_What the task requires:_ Give the number of lines in the records below that hold "None"; nothing else is needed.

++++

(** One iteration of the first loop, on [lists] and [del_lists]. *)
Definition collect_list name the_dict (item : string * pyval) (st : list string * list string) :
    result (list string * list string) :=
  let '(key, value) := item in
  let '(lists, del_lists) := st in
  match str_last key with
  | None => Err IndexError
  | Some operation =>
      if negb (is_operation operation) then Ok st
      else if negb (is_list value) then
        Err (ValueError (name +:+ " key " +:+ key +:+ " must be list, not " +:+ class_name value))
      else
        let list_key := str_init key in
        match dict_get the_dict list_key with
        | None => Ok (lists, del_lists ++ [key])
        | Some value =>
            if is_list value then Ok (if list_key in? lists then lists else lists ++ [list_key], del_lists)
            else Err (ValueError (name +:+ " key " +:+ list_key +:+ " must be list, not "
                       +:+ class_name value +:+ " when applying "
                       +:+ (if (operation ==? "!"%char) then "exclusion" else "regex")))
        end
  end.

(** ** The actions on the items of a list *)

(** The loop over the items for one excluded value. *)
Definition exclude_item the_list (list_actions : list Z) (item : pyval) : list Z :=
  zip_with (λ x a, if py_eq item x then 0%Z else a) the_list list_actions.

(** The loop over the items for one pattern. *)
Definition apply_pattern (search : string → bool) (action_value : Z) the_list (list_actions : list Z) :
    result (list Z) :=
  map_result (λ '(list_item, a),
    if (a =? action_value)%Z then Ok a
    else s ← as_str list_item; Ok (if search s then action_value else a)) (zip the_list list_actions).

++++

_Solution below:_ 2